Relevance of Orbital Interactions and Pauli Repulsion in the Metal-Metal Bond of Coinage Metals

The importance of relativity and dispersion in metallophilicity has been discussed in numerous studies. The existence of hybridization in the bonding between closed shell d¹⁰-d¹⁰ metal atoms has also been speculated, but the presence of attractive MO interaction in the metal-metal bond is still a matter of an ongoing debate. In this comparative study, a quantitative molecular orbital analysis and energy decomposition is carried out on the metallophilic interaction in atomic dimers (M⁺···M⁺) and molecular perpendicular [H₃P-M-X]₂ (where M = Cu, Ag, and Au; X = F, Cl, Br, and I). Our computational studies prove that besides the commonly accepted dispersive interactions, orbital interactions and Pauli repulsion also play a crucial role in the strength and length of the metal-metal bond.
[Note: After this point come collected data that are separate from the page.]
(* ===== verification/Emulate.v ===== *)
(** The system calls emulated on a Linux host ([syscalls/ece391emulate.c]),
    which lets the user programs be tried outside the kernel: how a command
    line becomes an argument vector, how getargs puts it together again, and
    directories read name by name.

    The host's calls are parameters. *)

From S2P Require Import Prelude CLib UserLib.

(** ece391_strcpy from the array [src] to offset [dst] of the array [a]. *)
Definition ece391_strcpy (a : list Z) (dst : Z) (src : list Z) : outcome (list Z) :=
  loop (Datatypes.S (length src)) (fun '(i, a) =>
    c ← rd src i;
    a ← wr a (dst + i) c;
    mret (if decide (c <> 0) then inl (i + 1, a) else inr a)) (0, a).

(** * ece391_execute *)

Definition ends_word (c : Z) : Prop := c = 0 \/ c = 32 \/ c = 10.
#[export] Instance ends_word_dec c : Decision (ends_word c) := _.

Definition skip_word (buf : list Z) (scan : Z) : outcome Z :=
  loop (Datatypes.S (length buf)) (fun scan =>
    c ← rd buf scan;
    mret (if decide (ends_word c) then inr scan else inl (scan + 1))) scan.
Definition skip_blanks (buf : list Z) (scan : Z) : outcome Z :=
  loop (Datatypes.S (length buf)) (fun scan =>
    c ← rd buf scan;
    mret (if decide (c = 32) then inl (scan + 1) else inr scan)) scan.

(** One round of the loop over the words after the first: [args] is the
    array of pointers into [buf]. *)
Definition next_argument : Z * list Z * list Z * Z ->
    outcome (Z * list Z * list Z * Z + Z * list Z * list Z) := fun '(n_arg, args, buf, scan) =>
  scan ← skip_blanks buf scan;
  c ← rd buf scan;
  if decide (c = 0 \/ c = 10) then
    buf ← wr buf scan 0; mret (inr (n_arg, args, buf))
  else
    args ← wr args n_arg scan;
    let n_arg := n_arg + 1 in
    scan ← skip_word buf scan;
    c ← rd buf scan;
    if decide (c <> 0) then
      buf ← wr buf scan 0; mret (inl (n_arg, args, buf, scan + 1))
    else mret (inl (n_arg, args, buf, scan)).
Definition parse_arguments (buf args : list Z) (n_arg scan : Z) : outcome (Z * list Z * list Z) :=
  loop (Datatypes.S (length buf)) next_argument (n_arg, args, buf, scan).

(** [buf], [args] are the uninitialised locals; the result is the argument
    vector's offsets and the buffer they point into. *)
Definition split_command (buf args command : list Z) : outcome (list Z * list Z) :=
  buf ← wr buf 0 46;
  buf ← wr buf 1 47;
  buf ← ece391_strcpy buf 2 command;
  scan ← skip_word buf 2;
  args ← wr args 0 0;
  c ← rd buf scan;
  '(n_arg, args, buf) ←
    (if decide (c <> 0) then
       buf ← wr buf scan 0;
       parse_arguments buf args 1 (scan + 1)
     else mret (1, args, buf));
  if decide (n_arg < zlen args) then mret (take (Z.to_nat n_arg) args, buf) else Fault.

(** How a process ends, as [wait] tells. *)
Inductive wait_status : Type := Exited (code : Z) | Signalled (signal : Z).

Definition wait_result (s : wait_status) : Z :=
  match s with
  | Exited code => code
  | Signalled s => if decide (s = 9) then -1 else 256
  end.

(** [run argv] is what becomes of a process with these arguments, of which
    the first is the file; one that cannot be executed kills itself. *)
Definition ece391_execute (run : list (list Z) -> wait_status) (buf args command : list Z) : outcome Z :=
  n ← ece391_strlen command;
  if decide (1023 < n) then mret (-1) else
  '(argv, buf) ← split_command buf args command;
  mret (wait_result (run ((fun a => cstr (drop (Z.to_nat a) buf)) <$> argv))).

(** * ece391_getargs *)
(** One round of the loop over the arguments: [at_b] is where [buf] has got
    to; [inl] is the error return. *)
Definition next_copy (argv : list (list Z)) : Z * Z * list Z * Z ->
    outcome (Z * Z * list Z * Z + (list Z + Z * list Z * Z)) := fun '(idx, at_b, buf, nbytes) =>
  if decide (idx < zlen argv) then
    s ← rd argv idx;
    len ← ece391_strlen s;
    if decide (i32 len > nbytes) then mret (inr (inl buf)) else
    buf ← ece391_strcpy buf at_b s;
    let at_b := at_b + i32 len in
    let nbytes := nbytes - i32 len in
    let idx := idx + 1 in
    if decide (idx >= zlen argv) then mret (inr (inr (at_b, buf, nbytes))) else
    if decide (nbytes < 1) then mret (inr (inl buf)) else
    buf ← wr buf at_b 32;
    mret (inl (idx, at_b + 1, buf, nbytes - 1))
  else mret (inr (inr (at_b, buf, nbytes))).

Definition ece391_getargs (argv : list (list Z)) (buf : list Z) (nbytes : Z) : outcome (Z * list Z) :=
  r ← loop (Datatypes.S (length argv)) (next_copy argv) (1, 0, buf, nbytes);
  match r with
  | inl buf => mret (-1, buf)
  | inr (at_b, buf, nbytes) =>
      if decide (nbytes < 1) then mret (-1, buf) else
      buf ← wr buf at_b 0; mret (0, buf)
  end.

(** * Directories, memory and the calls handed through *)

(** [dir] and [dir_fd]: the directory being read and the descriptor that
    stands for it; [mem_fd]: the descriptor of the host's memory device. *)
Record emulation {D : Type} : Type := mkEmulation {
  dir : option D;
  dir_fd : Z;
  mem_fd : Z;
}.
Arguments emulation : clear implicits.

Definition with_dir {D} (d : option D) (fd : Z) (e : emulation D) : emulation D :=
  mkEmulation _ d fd (mem_fd e).
Definition with_mem_fd {D} (fd : Z) (e : emulation D) : emulation D :=
  mkEmulation _ (dir e) (dir_fd e) fd.

Section host.
Context {D H : Type}.
(* the host's system calls (raw results) and C library; the flag of the
   library's open tells whether it is also for writing *)
Variable opendir : H -> option D * H.
Variable readdir : D -> H -> option (list Z) * D * H.
Variable closedir : D -> H -> H.
Variable libc_open : list Z -> bool -> H -> Z * H.
Variable host_open : list Z -> H -> Z * H.
Variable host_read : Z -> list Z -> Z -> H -> Z * list Z * H.
Variable host_write : Z -> list Z -> Z -> H -> Z * H.
Variable host_close : Z -> H -> Z * H.
Variable mmap : Z -> H -> option Z * H.
Variable perror : H -> H.

(** The host reports an error as one of the top 16 K values. *)
Definition host_result (v : Z) : Z := if decide (u32 v > 0xFFFFC000) then -1 else i32 v.

Definition ece391_open (filename : list Z) (e : emulation D) (h : H) : outcome (Z * emulation D * H) :=
  r ← ece391_strcmp filename (lit ".");
  if decide (r = 0) then
    let '(d, h) := opendir h in
    let '(fd, h) := libc_open (lit "/dev/null") false h in
    mret (fd, with_dir d fd e, h)
  else let '(v, h) := host_open filename h in mret (host_result v, e, h).

Definition own_dir (e : emulation D) (fd : Z) : option D :=
  match dir e with Some d => if decide (dir_fd e = fd) then Some d else None | None => None end.

(** The name, cut at 32 bytes and padded with NULs. *)
Definition copy_dirent (name buf : list Z) (nbytes : Z) : outcome (Z * list Z) :=
  r ← loop (Datatypes.S (length name)) (fun '(copied, buf) =>
    c ← rd name copied;
    if decide (c <> 0) then
      buf ← wr buf copied c;
      let copied := copied + 1 in
      if decide (copied = nbytes) then mret (inr (inr (nbytes, buf))) else
      if decide (copied = 32) then mret (inr (inr (32, buf))) else mret (inl (copied, buf))
    else mret (inr (inl (copied, buf)))) (0, buf);
  match r with
  | inr out => mret out
  | inl (copied, buf) =>
      loop 33 (fun '(copied, buf) =>
        if decide (nbytes > copied /\ 32 > copied) then
          buf ← wr buf copied 0; mret (inl (copied + 1, buf))
        else mret (inr (copied, buf))) (copied, buf)
  end.

Definition ece391_read (fd : Z) (buf : list Z) (nbytes : Z) (e : emulation D) (h : H)
    : outcome (Z * list Z * emulation D * H) :=
  match own_dir e fd with
  | None => let '(v, buf, h) := host_read fd buf nbytes h in mret (host_result v, buf, e, h)
  | Some d =>
      match readdir d h with
      | (None, d, h) => mret (0, buf, with_dir (Some d) (dir_fd e) e, h)
      | (Some name, d, h) =>
          '(n, buf) ← copy_dirent name buf nbytes;
          mret (n, buf, with_dir (Some d) (dir_fd e) e, h)
      end
  end.

Definition ece391_write (fd : Z) (buf : list Z) (nbytes : Z) (e : emulation D) (h : H) : Z * H :=
  match own_dir e fd with
  | None => let '(v, h) := host_write fd buf nbytes h in (host_result v, h)
  | Some _ => (-1, h)
  end.

Definition ece391_close (fd : Z) (e : emulation D) (h : H) : Z * emulation D * H :=
  match own_dir e fd with
  | None => let '(v, h) := host_close fd h in (host_result v, e, h)
  | Some d =>
      let h := closedir d h in
      let '(_, h) := host_close (dir_fd e) h in
      (0, with_dir None (-1) e, h)
  end.

(** The address stored in [screen_start], if any. *)
Definition ece391_vidmap (e : emulation D) (h : H) : Z * option Z * emulation D * H :=
  let '(e, h) :=
    if decide (mem_fd e = -1) then
      let '(fd, h) := libc_open (lit "/dev/mem") true h in (with_mem_fd fd e, h)
    else (e, h) in
  match mmap (mem_fd e) h with
  | (None, h) => (-1, None, e, perror h)
  | (Some mem_image, h) => (0, Some (mem_image + 0xb8000), e, h)
  end.
End host.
Although for M⁺···M⁺ the orbital interaction is larger than the Pauli repulsion, leading to a net attractive MO interaction, the bonding mechanism in perpendicular [H₃P-M-X] dimers is different due to the larger separation between the donor and acceptor orbitals. Thus, Pauli repulsion is much larger, and two-orbital, four-electron repulsion is dominant.